Most surprising, perhaps, is that reading this book has made me question the underlying assumptions of the whole MBTI system more than I ever have before. Specifically, it has made me really think about the whole set of constructs involving “functions” and the ways in which people talk about the functions (namely iNtuition(Ni, Ne), Sensation (Si, Se), Thinking (Ti, Te), and Feeling(Fi, Fe)) and how these functions actually function within the human mind.
Importantly, it has made me want to take a further step back and wonder whether the “functions” should be treated in the way that they have been in MBTI, and especially whether they should be addressed as Thomson does, which is often as if they were almost quasi-independent conscious entities inhabiting our heads and fighting battles over who has control over our everyday actions, perceptions and thoughts.
The one thought I wanted to get out today was that rather than thinking about functions, what I think I’m coming to believe is that the MBTI system is helpful in acknowledging that there are four kinds of activities that humans all have to engage in that shape a lot of how we interact with the world. These activities are:
a)Recognizing and interpreting patterns (iNtuition)
b)Sensing and reacting to the details of immediate reality (Sensation)
c)Applying logical and abstract rule systems upon data to organize and evaluate it (Thinking)
d) Applying a set of values criterion towards our social interactions with other humans and groups (Feeling)
Now.. what I think is also an important insight of the MBTI system is that individuals have different strengths/talents with regard to these four kinds of activities and that they have preferences towards which of these they like to engage in.
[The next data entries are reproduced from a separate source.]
Lemma java_vars_steps k : written w ts functions k -> Java_check_vars k [] = Ret ([], []).
Proof.
  intros Hk%java_args. unfold Java_check_vars. assert (forallb (fun a => negb (node_type (a_type a) =? NODE_TYPE_VAR_TYPE)) (k_args k) = true) as ->; [|done].
  rewrite forallb_forall in *. intros a Ha%Hk. unfold java_arg in Ha. rewrite !andb_true_iff in Ha. destruct Ha as ((Ha & _) & _).
  by destruct (arg_is_type h a Ha) as (f & i & ch & -> & _).
Qed.

#[export] Instance java_total : WriterTotal w ts sm functions no_vars.
Proof.
  constructor; try (intros; match goal with H : get_storers w <> [] |- _ => by destruct H end);
    try (intros; cbn; by eexists); try (intros; intros v ->; eexists [], []; by split).
  - intros n ->%arity_none. by eexists.
  - intros n [Ho Hh]%java_class_fine. by apply java_class_returns.
  - intros a t Ha%java_arg_fine _ _. destruct (java_field_returns h a Ha) as (T & name & _ & E). by exists name.
  - intros a Ha%java_arg_fine. destruct (java_field_returns h a Ha) as (T & name & E & _). by exists T.
  - intros k Hk. unfold no_vars. destruct (java_written k Hk) as [Hc _]. by rewrite Z2Nat.nonpos.
  - intros k Hk v ->. cbn. unfold Java_gen_vars. cbn [check rbind]. rewrite java_vars_steps by done. by eexists _, _.
  - intros k Hk v ->. cbn. unfold Java_gen_vars, no_children. rewrite (arity_none _ (arity_result _ _ _ k Hk)). cbn [Z.eqb check rbind].
    rewrite java_vars_steps by apply Hk. by eexists _, _.
  - intros k Hk _ v ->. cbn. unfold Java_gen_function_vars. rewrite java_vars_steps by done. by eexists _, _.
  - intros k b Hk v ->. cbn. unfold Java_gen_uni, no_children. rewrite (arity_none _ (arity_result _ _ _ k Hk)). by eexists _, _.
  - intros k p l a l' n b Hk Ha v ->. assert (Hj : java_arg h a = true).
    { pose proof (java_args k Hk) as Hf. rewrite forallb_forall in Hf. apply Hf. rewrite Ha. apply in_elt. }
    unfold java_arg in Hj. rewrite !andb_true_iff in Hj. destruct Hj as ((_ & Hj) & _).
    destruct (jni_arg_parts _ _ a Hj) as (H1 & H2 & H3 & H4 & _ & _ & _ & f & i & ch & Et). cbn. unfold Java_gen_field_fetch. rewrite H1, H2, H3, H4, Et. by eexists _, _.
  - intros a Ha%java_arg_fine Hv. unfold java_arg in Ha. rewrite !andb_true_iff in Ha. destruct Ha as ((Ha & _) & _).
    destruct (arg_is_type h a Ha) as (f & i & ch & Et & _). by rewrite Et in Hv.
  - intros c id p. unfold text_ok. cbn. unfold Java_gen_get_id. destruct p; by eexists.
  - intros p c d n _ v <-. by eexists _, _.
  - intros k n _ ->%arity_none. by eexists.
  - intros n c a d Ha%java_arg_fine. destruct (java_field_returns h a Ha) as (T & name & E1 & E2). unfold text_ok. cbn. unfold Java_gen_constructor_parameter.
    rewrite E1, E2. cbn [rbind]. destruct d; [by eexists|]. destruct (last T); by eexists.
  - intros n c a d Ha%java_arg_fine. destruct (java_field_returns h a Ha) as (T & name & E1 & E2). unfold text_ok. cbn. unfold Java_gen_constructor_field_init.
    rewrite E1, E2. cbn [rbind]. case_bool_decide; [by eexists|]. destruct d; by eexists.
  - intros f k b Hf. by apply not_elem_of_nil in Hf.
  - intros f x1 x2 n x4 Hf. by apply not_elem_of_nil in Hf.
  - intros f m x1 x2 n Hf. by apply not_elem_of_nil in Hf.
  - intros f x1 k n x4 Hf. by apply not_elem_of_nil in Hf.
  - intros f x1 x2 Hf. by apply not_elem_of_nil in Hf.
Qed.
End Promise.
One could also describe this by saying that individuals tend to be more dominant in one (or actually a combination of two) of these kinds of activities–it plays a more central role in their lives and comes more naturally to them–and that the other activities play lesser roles in their lives.
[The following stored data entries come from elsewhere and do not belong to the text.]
Definition json_ok : bool :=
  forallb (fun t => json_name_ok (t_name t) && forallb json_combinator_ok (t_constructors t)) (custom_list config) &&
  forallb json_combinator_ok (functions config).
End Describes.

(** ** Printing *)

(** The call appends pieces that make up the text. *)
Definition prints (r : result (list piece)) (text : list Z) : Prop :=
  exists ps, r = Ret ps /\ Forall piece_ok ps /\ show_all ps = text.

Lemma show_all_app l1 l2 : show_all (l1 ++ l2) = show_all l1 ++ show_all l2.
Proof. unfold show_all. by rewrite map_app, concat_app. Qed.

Lemma prints_ret ps text : Forall piece_ok ps -> show_all ps = text -> prints (Ret ps) text.
Proof. intros ? ?. by exists ps. Qed.

Lemma prints_bind r (k : list piece -> result (list piece)) text text' :
  prints r text -> (forall ps, Forall piece_ok ps -> show_all ps = text -> prints (k ps) text') -> prints (rbind r k) text'.
Proof. intros (ps & -> & Hps & Hs) Hk. cbn [rbind]. by apply Hk. Qed.

Lemma prints_each {A B} (gen : A -> result (list piece)) (text : B -> list Z) l l' :
  Forall2 (fun x y => prints (gen x) (text y)) l l' -> prints (gen_each gen l) (concat (map text l')).
Proof.
  induction 1 as [|x y l l' Hx _ IH]; [by apply prints_ret|]. cbn [gen_each map concat].
  eapply prints_bind; [exact Hx|]. intros a Ha Ea. eapply prints_bind; [exact IH|]. intros b Hb Eb.
  apply prints_ret; [by apply Forall_app|]. by rewrite show_all_app, Ea, Eb.
Qed.

(** Slices and characters need no check. *)
Local Opaque code.

Ltac texts := unfold show_all; cbn [map concat show lit app]; rewrite ?app_nil_r, <- ?app_assoc; reflexivity.

Ltac pieces := repeat first [apply Forall_nil; done | apply Forall_cons; split; [exact I|] | apply Forall_app; split; try done].

Section Print.
Context (garbage : list Z) (schema : schema).
Hypothesis Hgarbage : len garbage < 2 ^ 62.

(** The object of an argument is of the kind that the field says. *)
Definition resolves (b : Arg) (f : field) : Prop :=
  arg_name b = fd_name f /\ json_name_ok (fd_name f) = true /\
  exists ty, types_ schema !! arg_type b = Some ty /\ tag ty = fd_kind f /\
    (tag ty = Vector -> exists v ty', vector_value_type ty = Some v /\ types_ schema !! v = Some ty' /\ fd_item f = Some (tag ty')).

Lemma cpp_name_runs name : json_name_ok name = true -> gen_cpp_name name = Ret (cpp_name name) /\ len (cpp_name name) <= 2 ^ 32.
Proof.
  unfold json_name_ok, gen_cpp_name. intros [H1 H2%Z.leb_le]%andb_true_iff. fold (cpp_name name). destruct (last (cpp_name name)) as [c|]; [|done].
  apply negb_true_iff in H1 as ->. split; [done|]. unfold cpp_name. by rewrite length_map.
Qed.

Lemma temporary l text : Forall piece_ok l -> show_all l = text -> len text <= 2 ^ 60 -> PSTRING garbage l = Ret text.
Proof. intros Hl <- Hlen. by apply PSTRING_text. Qed.

(** The literals of an expression are short. *)
Lemma wrapped f open close :
  json_name_ok (fd_name f) = true -> (List.length (code "object.") + List.length (code open) + List.length (code close) <= 100)%nat ->
  let object := code "object." ++ cpp_field_name (fd_name f) in
  PSTRING garbage [lit "object."; Slice (cpp_field_name (fd_name f))] = Ret object /\
  PSTRING garbage [lit open; Slice object; lit close] = Ret (code open ++ object ++ code close).
Proof.
  intros Hok Hlen object. destruct (cpp_name_runs _ Hok) as [_ Hname]. unfold object, cpp_field_name.
  split; (apply temporary; [pieces|texts|rewrite !length_app; cbn [List.length]; lia]).
Qed.

Ltac short := cbn [List.length]; vm_compute; lia.

Lemma object_text b f ty :
  resolves b f -> types_ schema !! arg_type b = Some ty ->
  to_json_object garbage schema ty (code "object." ++ cpp_field_name (fd_name f)) = Ret (value_text f).
Proof.
  intros (_ & Hname & ty' & Hty & Hkind & Hitem) Hty'. rewrite Hty in Hty'. injection Hty' as <-.
  unfold to_json_object, value_text. rewrite <- Hkind. destruct (tag ty') eqn:Etag; try done; try (apply wrapped; [done|short]).
  destruct (Hitem eq_refl) as (v & ty2 & -> & Hv & ->). unfold deref_type. rewrite Hv. cbn [rbind].
  assert (bool_decide (Some (tag ty2) = Some Int64) = bool_decide (tag ty2 = Int64)) as -> by (apply bool_decide_ext; split; congruence).
  case_bool_decide; [|done]. apply wrapped; [done|short].
Qed.

Lemma to_json_arg_prints b f : resolves b f -> prints (to_json_arg garbage schema b) (field_to_json f).
Proof.
  intros Hr. pose proof Hr as (Hn & Hok & ty & Hty & Hkind & _). destruct (cpp_name_runs _ Hok) as [Hcpp Hlen].
  unfold to_json_arg, gen_cpp_field_name, deref_type. rewrite Hn, Hcpp, Hty. cbn [rbind]. fold (cpp_field_name (fd_name f)).
  rewrite (proj1 (wrapped f EmptyString EmptyString Hok ltac:(short))). cbn [rbind]. rewrite (object_text b f ty Hr Hty). cbn [rbind].
  unfold field_to_json. rewrite Hkind.
  assert (Hcustom : fd_kind f = Custom -> code "object." ++ cpp_field_name (fd_name f) = value_text f) by (unfold value_text; by intros ->).
  destruct (fd_kind f) eqn:Ek; try (rewrite Hcustom by done);
    repeat (rewrite bool_decide_false by done || rewrite bool_decide_true by done); cbn [orb app]; (apply prints_ret; [pieces|texts]).
Qed.

Lemma from_json_arg_prints b f : resolves b f -> prints (from_json_arg schema b) (field_from_json f).
Proof.
  intros (Hn & Hok & ty & Hty & Hkind & _). destruct (cpp_name_runs _ Hok) as [Hcpp _].
  unfold from_json_arg, gen_cpp_field_name, deref_type. rewrite Hn, Hcpp, Hty. cbn [rbind]. apply prints_ret; [pieces|].
  unfold field_from_json, cpp_field_name. rewrite Hkind. texts.
Qed.
(** ** Classes *)

Definition class_resolves (name : list Z) (id : Z) (args : list Arg) (c : class) : Prop :=
  name = cl_name c /\ id = cl_id c /\ json_name_ok (cl_name c) = true /\ - 2 ^ 31 <= cl_id c < 2 ^ 31 /\ Forall2 resolves args (cl_fields c).

Lemma to_json_constructor_prints name id args c is_header :
  class_resolves name id args c -> prints (gen_to_json_constructor garbage schema name args is_header) (class_to_json is_header c).
Proof.
  intros (-> & _ & Hok & _ & Hargs). destruct (cpp_name_runs _ Hok) as [Hcpp _]. unfold gen_to_json_constructor, class_to_json. rewrite Hcpp.
  cbn [rbind]. destruct is_header; [apply prints_ret; [pieces|texts]|]. eapply prints_bind.
  { apply (prints_each _ field_to_json). eapply Forall2_impl; [exact Hargs|]. intros b f. apply to_json_arg_prints. }
  intros ps Hps Es. apply prints_ret; [pieces|]. rewrite !show_all_app, Es. texts.
Qed.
I would also be willing to go a bit further and state that it does seem to be true that there are some recognizable patterns amongst the populace with regard to how these different processes are combined–such that there are–to at least some extent–recognizable “groups” of people who combine two of the functions in a way that makes their behavior relatively similar amongst them. However, I do think that this observation can be pushed too far and that many in MBTI get caught up trying to create an abstract system that has more theoretical elegance to it than is warranted by the actual application of these processes in real life human affairs.
Finally, I would also argue that the MBTI observation that these activities can take place within an internal/subjective or external/objective context and that these contexts shape the activities in important ways–is very, very insightful and useful. Again, I think that this contrast can be pushed too far in certain people’s understanding and application of MBTI–but I do think that this is a very fruitful avenue to explore and flesh out..
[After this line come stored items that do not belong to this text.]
(** * Extended semantic analyzer: quadruple generation for SELECT statements

    A shallow embedding of [src/compiler/semantic/extended_analyzer.py]
    (class [ExtendedSemanticAnalyzer]) together with the data types of
    [src/common/types.py] it uses, followed by the properties of the
    analysis pass.

    Python objects that the analyzer mutates (the analyzer instance, the
    clause-info dictionaries) are threaded explicitly; exceptions are an
    explicit outcome of every call. *)

From stdpp Require Import gmap strings list pretty sorting.

Local Open Scope string_scope.
Local Open Scope list_scope.
Local Set Warnings "-register-all".

(** ** Data types of [common/types.py] *)

(** [class ASTNodeType(Enum)] *)
Inductive ASTNodeType : Set :=
  | SELECT_STMT | COLUMN_LIST | TABLE_NAME | WHERE_CLAUSE | CONDITION
  | IDENTIFIER | LITERAL
  | JOIN_CLAUSE | JOIN_TYPE | ON_CLAUSE
  | GROUP_BY_CLAUSE | HAVING_CLAUSE | AGGREGATE_FUNCTION
  | ORDER_BY_CLAUSE | ORDER_SPEC
  | SUBQUERY
  | TABLE_REF | TABLE_ALIAS.

Global Instance ASTNodeType_eq_dec : EqDecision ASTNodeType.
Proof. solve_decision. Defined.

(** [str(member)] of the enumeration, as an f-string renders it. *)
Definition ASTNodeType_str (t : ASTNodeType) : string :=
  "ASTNodeType." +:+
  match t with
  | SELECT_STMT => "SELECT_STMT" | COLUMN_LIST => "COLUMN_LIST"
  | TABLE_NAME => "TABLE_NAME" | WHERE_CLAUSE => "WHERE_CLAUSE"
  | CONDITION => "CONDITION" | IDENTIFIER => "IDENTIFIER"
  | LITERAL => "LITERAL" | JOIN_CLAUSE => "JOIN_CLAUSE"
  | JOIN_TYPE => "JOIN_TYPE" | ON_CLAUSE => "ON_CLAUSE"
  | GROUP_BY_CLAUSE => "GROUP_BY_CLAUSE" | HAVING_CLAUSE => "HAVING_CLAUSE"
  | AGGREGATE_FUNCTION => "AGGREGATE_FUNCTION"
  | ORDER_BY_CLAUSE => "ORDER_BY_CLAUSE" | ORDER_SPEC => "ORDER_SPEC"
  | SUBQUERY => "SUBQUERY" | TABLE_REF => "TABLE_REF"
  | TABLE_ALIAS => "TABLE_ALIAS"
  end.

(** [@dataclass class ASTNode]: [type], [value : Optional[str] = None],
    [children] (never [None] after [__post_init__]). *)
Inductive ASTNode : Type :=
  | Node (type : ASTNodeType) (value : option string) (children : list ASTNode).

Definition type (n : ASTNode) : ASTNodeType := let 'Node t _ _ := n in t.
Definition value (n : ASTNode) : option string := let 'Node _ v _ := n in v.
Definition children (n : ASTNode) : list ASTNode := let 'Node _ _ c := n in c.

(** The Python values that end up in the fields of a quadruple: [None], a
    [str], or the list object held under [select_info['columns']], whose
    items are column names ([child.value], possibly [None]) and temporaries. *)
Inductive pyval : Type :=
  | PNone
  | PStr (s : string)
  | PList (items : list (option string)).

Global Instance pyval_eq_dec : EqDecision pyval.
Proof. solve_decision. Defined.

Definition of_optional (o : option string) : pyval :=
  match o with Some s => PStr s | None => PNone end.

(** [@dataclass class Quadruple]: the dataclass does not check the declared
    field types, so each field holds whatever the analyzer passes. *)
Record Quadruple : Type := mkQuadruple {
  op : pyval;
  arg1 : pyval;
  arg2 : pyval;
  result : pyval
}.

Global Instance Quadruple_eq_dec : EqDecision Quadruple.
Proof. solve_decision. Defined.

(** [@dataclass class Symbol] *)
Record Symbol : Type := mkSymbol {
  sym_name : option string;
  sym_type : string;
  sym_scope : string;
  sym_line : nat;
  sym_column : nat
}.

(** [class SymbolTable]: the dictionary [symbols], keyed by [symbol.name]. *)
Module SymbolTable.
Definition t : Type := gmap (option string) Symbol.
Definition empty : t := ∅.
Definition add_symbol (symbol : Symbol) (symbols : t) : t :=
  <[sym_name symbol := symbol]> symbols.
Definition lookup (name : option string) (symbols : t) : option Symbol :=
  symbols !! name.
End SymbolTable.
In any case–that’s my first observation of the book–and, again, it is a kind of negative observation in that the arguments in this book have made me more suspicious of the structure of MBTI than I had previously been.
As it stands, I’m about 60% of the way through the book and will probably start throwing out more observations of it as I get through more of it.
Any and all comments from those who have read it are encouraged and welcome!